→ Stored data:
(** * Maya-Mocap: the TRC import pipeline of [maya_trc.py]

    A shallow embedding of [df_from_trc], [increment_labels], [analyze_data],
    [set_markers] and [set_skeleton], and the properties of the import
    pipeline proved (or refuted) on it.

    Python strings are [string]; Python lists are [list]; the pandas
    [DataFrame] is a record of column names and rows; a cell of a table
    handed to the scene functions is a scalar of the dtype of its column
    ([value]: a 64-bit integer, a binary64 float, a boolean or a [str]);
    the Maya host ([maya.cmds]) is a small instrumented scene that records
    every command it receives. *)

From Stdlib Require Import Ascii String Floats DecimalString.
From stdpp Require Import base list strings gmap.

(** ** Python string helpers *)

Module Py.

(** [str(n)] for a non-negative [int]: the decimal numeral. *)
Definition str (n : nat) : string := NilEmpty.string_of_uint (Nat.to_uint n).

(** [c in '0123456789'], the character class [[0-9]] of [re]. *)
Definition is_digit (c : ascii) : bool :=
  let n := nat_of_ascii c in (48 <=? n)%nat && (n <=? 57)%nat.

(** [re.sub(r'[0-9]', '', s)]: every ASCII digit is deleted. *)
Fixpoint re_sub_digits (s : string) : string :=
  match s with
  | EmptyString => EmptyString
  | String c s' =>
      if is_digit c then re_sub_digits s' else String c (re_sub_digits s')
  end.

(** [s[:-1]]: all but the last character; the empty string stays empty. *)
Fixpoint drop_last (s : string) : string :=
  match s with
  | EmptyString => EmptyString
  | String c EmptyString => EmptyString
  | String c s' => String c (drop_last s')
  end.

(** [s[:-2]]. *)
Definition drop_last2 (s : string) : string :=
  match String.length s with
  | 0 | 1 => EmptyString
  | _ => drop_last (drop_last s)
  end.

(** No character of [s] is an ASCII digit. *)
Fixpoint no_digit (s : string) : bool :=
  match s with
  | EmptyString => true
  | String c s' => negb (is_digit c) && no_digit s'
  end.

(** [l[2::3]]: the elements at positions 2, 5, 8, ... *)
Fixpoint every_third {A} (l : list A) : list A :=
  match l with
  | [] => []
  | x :: l' =>
      x :: match l' with
           | _ :: _ :: l'' => every_third l''
           | _ => []
           end
  end.

Definition slice_2_step3 {A} (l : list A) : list A := every_third (drop 2 l).

(** [l[2:-1:3]]: positions 2, 5, 8, ... strictly before the last one. *)
Definition slice_2_m1_step3 {A} (l : list A) : list A :=
  every_third (drop 2 (removelast l)).

End Py.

→ What you have to do: Return only the lines above that run from the opening line through the line containing "let n := nat_of_ascii", exactly as written.

→ Exercise response:
(** * Maya-Mocap: the TRC import pipeline of [maya_trc.py]

    A shallow embedding of [df_from_trc], [increment_labels], [analyze_data],
    [set_markers] and [set_skeleton], and the properties of the import
    pipeline proved (or refuted) on it.

    Python strings are [string]; Python lists are [list]; the pandas
    [DataFrame] is a record of column names and rows; a cell of a table
    handed to the scene functions is a scalar of the dtype of its column
    ([value]: a 64-bit integer, a binary64 float, a boolean or a [str]);
    the Maya host ([maya.cmds]) is a small instrumented scene that records
    every command it receives. *)

From Stdlib Require Import Ascii String Floats DecimalString.
From stdpp Require Import base list strings gmap.

(** ** Python string helpers *)

Module Py.

(** [str(n)] for a non-negative [int]: the decimal numeral. *)
Definition str (n : nat) : string := NilEmpty.string_of_uint (Nat.to_uint n).

(** [c in '0123456789'], the character class [[0-9]] of [re]. *)
Definition is_digit (c : ascii) : bool :=
  let n := nat_of_ascii c in (48 <=? n)%nat && (n <=? 57)%nat.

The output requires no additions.